TASK = Within the material below, find each line bearing the word "read" and present it.
..........
Definition brute_force_query (train queries : matrix) (k : Z)
  : option (list (list nat)) :=
  if ((k <? 1) || (Z.of_nat (length train) <? k))%Z%bool
  then None
  else Some (map (nearest train (Z.to_nat k)) queries).

Definition mean (l : list Q) : Q :=
  Qred (Qsum l / inject_Z (Z.of_nat (length l))).

Definition column_of (A : matrix) (j : nat) : list Q :=
  map (fun r => nth j r 0) A.

Definition rescale (train : matrix) (A : matrix) : matrix :=
  let m := n_cols train in
  let mus := map (fun j => mean (column_of train j)) (seq 0 m) in
  let devs :=
    map (fun j =>
           let mu := nth j mus 0 in
           let dev := mean (map (fun x => Qabs (x - mu)) (column_of train j)) in
           if Qeq_bool dev 0 then 1 else dev) (seq 0 m) in
  map (fun r =>
         map (fun jx => Qred ((snd jx - nth (fst jx) mus 0) / nth (fst jx) devs 1))
           (combine (seq 0 (length r)) r)) A.

Definition mad_standardizer (train test : matrix) : matrix * matrix :=
  (rescale train train, rescale train test).

Definition signed_r2 (x y : list Q) : f64 :=
  if (length x <? 2)%nat then NaN
  else
    let mx := mean x in
    let my := mean y in
    let xm := map (fun a => a - mx) x in
    let ym := map (fun a => a - my) y in
    let sxy := Qsum (map (fun p => fst p * snd p) (combine xm ym)) in
    let sxx := Qsum (map (fun a => a * a) xm) in
    let syy := Qsum (map (fun a => a * a) ym) in
    if Qeq_bool (sxx * syy) 0 then NaN
    else if Qleb 0 sxy then Fin (Qred (sxy * sxy / (sxx * syy)))
         else Fin (Qred (- (sxy * sxy / (sxx * syy)))).
(** What a successful run of the inner loop has appended. *)
Lemma for_each_window_body_inv (sid : string) (X : list (list num))
      (y : list num) (starts : list Z) :
  forall d d',
    for_each (window_body feature_vector_of window_size sid X y) starts d
    = Ok d' ->
    exists fs,
      map_result (fun ix => feature_vector_of (window_at window_size X ix))
                 starts = Ok fs /\
      d' = mkDataset
             (features d ++ fs)
             (labels d ++
              map (fun ix => Np.any (window_at window_size y ix)) starts)
             (subjects d ++ map (fun _ => sid) starts).
Proof.
  induction starts as [| ix starts IH]; simpl; intros d d' Hrun.
  - injection Hrun as <-. exists []. split; [reflexivity |].
    rewrite !app_nil_r. destruct d; reflexivity.
  - apply bind_ok_inv in Hrun as (d1 & Hd1 & Hrun).
    unfold window_body in Hd1.
    apply bind_ok_inv in Hd1 as (fv & Hfv & Hd1). injection Hd1 as <-.
    apply IH in Hrun as (fs & Hfs & ->). cbn [features labels subjects].
    exists (fv :: fs). rewrite Hfv, Hfs. split; [reflexivity |].
    rewrite <- !app_assoc. reflexivity.
Qed.

(** What a successful run of one node has appended. *)
Lemma process_node_inv (d d' : dataset num) (nd : node num) :
  process_node feature_vector_of window_size stride d nd = Ok d' ->
  exists y starts fs,
    Np.last_column (read nd) = Ok y /\
    window_starts window_size stride (Z.of_nat (length (read nd))) = Ok starts /\
    map_result (fun ix => feature_vector_of
                            (window_at window_size
                                       (Np.drop_last_column (read nd)) ix))
               starts = Ok fs /\
    d' = mkDataset
           (features d ++ fs)
           (labels d ++ map (fun ix => Np.any (window_at window_size y ix)) starts)
           (subjects d ++ map (fun _ => subject_id_of (v_name nd)) starts).
Proof.
  unfold process_node. intros Hrun.
  apply bind_ok_inv in Hrun as (y & Hy & Hrun).
  apply bind_ok_inv in Hrun as (starts & Hstarts & Hrun).
  unfold Np.drop_last_column in Hstarts at 1. rewrite length_map in Hstarts.
  apply for_each_window_body_inv in Hrun as (fs & Hfs & ->).
  exists y, starts, fs. repeat split; assumption.
Qed.

(** The three lists stay aligned: whenever the extraction succeeds, the
    features, the labels and the subjects have the same number of entries,
    for any feature extractor and any parameters. *)
Theorem extract_keeps_lists_aligned (nodes : list (node num))
        (d : dataset num) :
  extract feature_vector_of window_size stride nodes = Ok d ->
  length (features d) = length (labels d) /\
  length (labels d) = length (subjects d).
Proof.
  unfold extract.
  apply (for_each_invariant
           (process_node feature_vector_of window_size stride)
           (fun d => length (features d) = length (labels d) /\
                     length (labels d) = length (subjects d))).
  - intros st nd st' (Hfl & Hls) Hrun.
    apply process_node_inv in Hrun as (y & starts & fs & _ & _ & Hfs & ->).
    apply map_result_length in Hfs. cbn [features labels subjects].
    rewrite !length_app, !length_map. lia.
  - split; reflexivity.
Qed.

(** Rows are only ever appended: when the extraction of a longer node
    list succeeds, so does the extraction of every prefix of it, and the
    longer dataset starts with the shorter one. *)
Theorem extract_only_appends (nodes more : list (node num))
        (d' : dataset num) :
  extract feature_vector_of window_size stride (nodes ++ more) = Ok d' ->
  exists d fs ls ss,
    extract feature_vector_of window_size stride nodes = Ok d /\
    features d' = features d ++ fs /\
    labels d' = labels d ++ ls /\
    subjects d' = subjects d ++ ss.
Proof.
  unfold extract. rewrite for_each_app. intros Hrun.
  apply bind_ok_inv in Hrun as (d & Hd & Hrun). exists d.
  assert (exists fs ls ss,
             features d' = features d ++ fs /\
             labels d' = labels d ++ ls /\
             subjects d' = subjects d ++ ss) as (fs & ls & ss & Hext).
  { apply (for_each_invariant
             (process_node feature_vector_of window_size stride)
             (fun st => exists fs ls ss,
                          features st = features d ++ fs /\
                          labels st = labels d ++ ls /\
                          subjects st = subjects d ++ ss)
             ) with (items := more) (st := d); [| | exact Hrun].
    - intros st nd st' (fs & ls & ss & Hf & Hl & Hsb) Hnode.
      apply process_node_inv in Hnode as (y & starts & fs' & _ & _ & _ & ->).
      cbn [features labels subjects]. rewrite Hf, Hl, Hsb.
      do 3 eexists. rewrite <- !app_assoc. repeat split.
    - exists [], [], []. rewrite !app_nil_r. repeat split. }
  exists fs, ls, ss. split; [exact Hd | exact Hext].
Qed.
..........
RESPONSE FOR THIS EXERCISE =
    Np.last_column (read nd) = Ok y /\
    window_starts window_size stride (Z.of_nat (length (read nd))) = Ok starts /\
                                       (Np.drop_last_column (read nd)) ix))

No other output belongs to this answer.